= LNG spill =

Liquefied natural gas spillage

A liquefied natural gas (LNG) spill can happen during an accident or an intentional act. LNG is normally stored and transported in liquid form at a temperature of approximately -162 °C. If this cooled liquid is released from a storage facility, pipeline, or LNG transport ship, then it begins to warm. As LNG warms above its storage temperature, the liquid begins to vaporize. The resulting gas produced by this warming is typically methane, which is the major component (with some ethane) of natural gas and one of the most potent and hazardous greenhouse gases.

When an LNG spill or leak occurs, it enters the atmosphere and rapidly changes from a liquid to a gas state. This Rapid Phase Transition (RPT) significantly increases the volume of the LNG, which can heighten the pressure of and cause damage to the surrounding environment.

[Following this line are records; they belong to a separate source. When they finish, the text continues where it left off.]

Lemma resolve_target_characterised_witness :
  Some "second_t"
  = match List.find has_table
            (rev (find_all is_Create_or_Insert ast_multi_insert)) with
    | Some statement => first_table_name statement
    | None => None
    end.
Proof.
  apply (resolve_target_characterised ast_multi_insert (Some "second_t")).
  vm_compute. reflexivity.
Defined.

Lemma set_not_nil {V} k (v : V) d : Dict.set k v d <> [].
Proof.
  destruct d as [|[k' v'] d]; simpl; [discriminate|].
  destruct (String.eqb k k'); discriminate.
Qed.

Lemma registry_fold_nil ctes : forall d : Dict.t Expression,
  fold_left (fun d cte => Dict.set (alias_of cte) cte d) ctes d = [] ->
  ctes = [] /\ d = [].
Proof.
  induction ctes as [|c ctes IH]; simpl; intros d H; [now split|].
  apply IH in H as [_ H]. now apply set_not_nil in H.
Qed.

(** X13.  The output of an assembled graph is the empty result exactly
    when the statement has no CTE and no target name that passes
    [if target_name:]; with a CTE or such a target the node list is not
    empty, so only then is an empty result a sign of failure. *)
Theorem assembled_empty_iff
  (parse_one : string -> Exc Expression) (sql : string)
  (parsed : Expression) (G : nx.DiGraph) (target_name : option string) :
  parse_one sql = Ok parsed ->
  assemble parsed = Ok (G, target_name) ->
  (get_production_lineage parse_one sql = empty_lineage <->
   find_all is_CTE parsed = [] /\ truthy target_name = false).
Proof.
  intros Hp Ha. rewrite (resolved_by_assemble _ _ _ _ _ Hp Ha).
  pose proof (assemble_nodes _ _ _ Ha) as Hnodes. split.
  - intros Hemp.
    assert (nx.nodes G = []) as Hnil
        by (rewrite <- (format_ids G target_name), Hemp; reflexivity).
    split.
    + unfold cte_registry in Hnodes.
      destruct (fold_left (fun d cte => Dict.set (alias_of cte) cte d)
                          (find_all is_CTE parsed) []) as [|[a e] reg] eqn:Hreg.
      * now apply registry_fold_nil in Hreg.
      * exfalso. assert (In a (nx.nodes G)) as Hin
            by (apply Hnodes; left; now left).
        rewrite Hnil in Hin. destruct Hin.
    + destruct (truthy target_name) eqn:Ht; [|reflexivity].
      exfalso. destruct target_name as [t|]; [|discriminate].
      assert (In t (nx.nodes G)) as Hin by (apply Hnodes; right; left; now split).
      rewrite Hnil in Hin. destruct Hin.
  - intros [Hcte Ht]. unfold assemble, cte_registry in Ha. rewrite Hcte in Ha.
    apply bind_Ok in Ha as [tn [Htn Ha]]. simpl in Ha.
    apply bind_Ok in Ha as [G2 [HG2 Ha]]. injection Ha as <- <-.
    unfold build_target in HG2. destruct tn as [t|].
    + rewrite Ht in HG2. now injection HG2 as <-.
    + now injection HG2 as <-.
Qed.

If a spill occurs and the vapor does not ignite, it would build to higher concentrations. At higher concentrations, the vaporized methane will cause an asphyxiation hazard to anyone exposed. If a spill or leak followed by a vaporization event were to occur in or near water, then water in contact with the spilled LNG can accelerate the vaporization process and increase the concentration of vapor in the immediate area, due to water's large latent heat. According to the 2004 Sandia report, this is of special concern to ship and pilot-boat crews, emergency response personnel or others who are exposed in a marine environment.

An ignition source close to the origin of the spill is likely to cause ignition and result in rapid burn off of natural gas vapors, rather than an explosion. No cargo explosions had been reported by 2002. In 2026, an LNG carrier with 62,000 tons of LNG fuel burned fully in the Mediterranean Sea.